Et Jésus ne condamne pas du tout l’argent, absolument pas ! Il demande de ne pas le servir, c’est-à-dire de ne pas devenir serviteur de l’argent, de ne pas devenir esclave de l’argent, c’est tout à fait différent. Mais il ne condamne pas l’argent en lui-même.

Personnellement, mon argent me sert, mais je n’en suis pas le serviteur, vous voyez la nuance. On peut se servir de l’argent mais ne pas en être le serviteur.

Jésus ne critique pas l’argent. Il demande qu’on s’en serve, d’ailleurs, quelques versets plus haut. Mais pas qu’on soit à son service, toute la nuance est là.

J’ai essayé d’expliquer cela au petit bonhomme qui m’avait dit que Picsou était un voleur… mais comme je m’embrouillais un peu il m’a dit :

– Ouais, mais de toutes façons, Jésus c’est le roi des bons types !

Et puis il m’a encore demandé :

– Dans toutes tes bandes dessinées, à la maison, est-ce que tu as une histoire de Picsou avec Jésus ?

Comme je n’en avais pas, il m’a dit encore quelque chose que j’aimerais vous laisser pour terminer, parce que ça correspond exactement à notre deuxième lecture, la lettre de Paul à Timothée. Il m’a dit :

– C’est pas grave. Mais tu sais, quand j’ai dit que Picsou est un voleur, c’est vrai que c’est un peu méchant de ma part. Par contre, ce qu’on pourrait faire, c’est prier pour lui, est-ce que tu serais d’accord ? Comme ça peut-être qu’il comprendra un jour, peut-être que Jésus viendra dans son cœur !

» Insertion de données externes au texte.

(** [int(q)] de Python: truncamiento hacia cero. *)
Definition int_de (q : Q) : Z := Z.quot (Qnum q) (Z.pos (Qden q)).

(** [round(q)] de Python 3: el entero mas cercano, y el par en caso de
    empate. *)
Definition redondear (q : Q) : Z :=
  let n := Qfloor q in
  match Qcompare (Qminus q (inject_Z n)) (1 # 2) with
  | Lt => n
  | Gt => n + 1
  | Eq => if Z.even n then n else n + 1
  end.

(** ** La clase [Laberinto] *)

Abbreviation Vecino := (Z * Z * Z * Z)%type (only parsing).
Abbreviation Bifurcacion := (Z * Z * list (Z * Z * Z * Z))%type (only parsing).

(** Las variables locales del bucle de [_generar]. La pila se representa
    con la cima en cabeza: [pila[-1]] es la cabeza, [append] es [::] y
    [pop] es la cola. *)
Record Recorrido : Type := mkRecorrido {
  pila : list Pos;
  visitadas : gset Pos;
  bifurcaciones : list Bifurcacion;
  direcciones : list (Z * Z)
}.

Section Generador.

Variables filas columnas : Z.

(** Combustible comun de los bucles [while] y de la recursion. *)
Definition combustible : nat := S (Z.to_nat (2 * filas * columnas)).

Definition dentro (p : Pos) : Prop :=
  1 ≤ p.1 < filas - 1 ∧ 1 ≤ p.2 < columnas - 1.

Global Instance dentro_dec p : Decision (dentro p).
Proof. unfold dentro. apply _. Defined.

(** El [for dx, dy in direcciones] del bucle principal de [_generar]. *)
Definition vecinos_libres (x y : Z) (dirs : list (Z * Z)) (vis : gset Pos) : list Vecino :=
  omap (λ d : Z * Z,
          let nx := x + d.1 in
          let ny := y + d.2 in
          if decide (dentro (nx, ny)) then
            if decide ((nx, ny) ∉ vis) then Some (nx, ny, d.1 / 2, d.2 / 2) else None
          else None) dirs.

(** El bucle [while pila] de [_generar]. *)
Fixpoint bucle_dfs (comb : nat) (r : Recorrido) : M Recorrido :=
  match comb with
  | O => agotado
  | S comb' =>
      match pila r with
      | [] => ret r
      | (x, y) :: resto =>
          dirs ← shuffle (direcciones r);
          let vecinos := vecinos_libres x y dirs (visitadas r) in
          match vecinos with
          | (nx, ny, wx, wy) :: otros =>
              let bifs :=
                if decide (1 < length vecinos)%nat
                then bifurcaciones r ++ [(x, y, otros)]
                else bifurcaciones r in
              escribir_matriz (x + wx, y + wy) 0;;
              escribir_matriz (nx, ny) 0;;
              bucle_dfs comb'
                (mkRecorrido ((nx, ny) :: pila r) ({[ (nx, ny) ]} ∪ visitadas r) bifs dirs)
          | [] =>
              bucle_dfs comb' (mkRecorrido resto (visitadas r) (bifurcaciones r) dirs)
          end
      end
  end.

(** [_crear_callejon]: el [for _ in range(longitud)] con su [for ... else]. *)
Fixpoint callejon_pasos (n : nat) (dirs : list (Z * Z)) (x y : Z) (vis : gset Pos)
  : M (gset Pos) :=
  match n with
  | O => ret vis
  | S n' =>
      match find (λ d : Z * Z,
                    bool_decide (dentro (x + d.1, y + d.2) ∧ (x + d.1, y + d.2) ∉ vis)) dirs with
      | Some d =>
          let nx := x + d.1 in
          let ny := y + d.2 in
          escribir_matriz (x + d.1 / 2, y + d.2 / 2) 0;;
          escribir_matriz (nx, ny) 0;;
          callejon_pasos n' dirs nx ny ({[ (nx, ny) ]} ∪ vis)
      | None => ret vis
      end
  end.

J’ai prié avec ce petit bonhomme qui avait si bien compris l’Evangile, bien mieux que plein de téologiens que je connais…

Et je nous invite à faire de même, à prier pour ceux qui – comme Picsou – ont trop, beaucoup trop. Paul nous demande de faire ces prières, notamment pour les grands de ce monde, comme on dit.

Prions donc pour eux à l’occasion, plutôt que de les critiquer, et demandons à Jésus qu’il vienne toucher leur cœur.

Ça existe, les miracles, vous savez…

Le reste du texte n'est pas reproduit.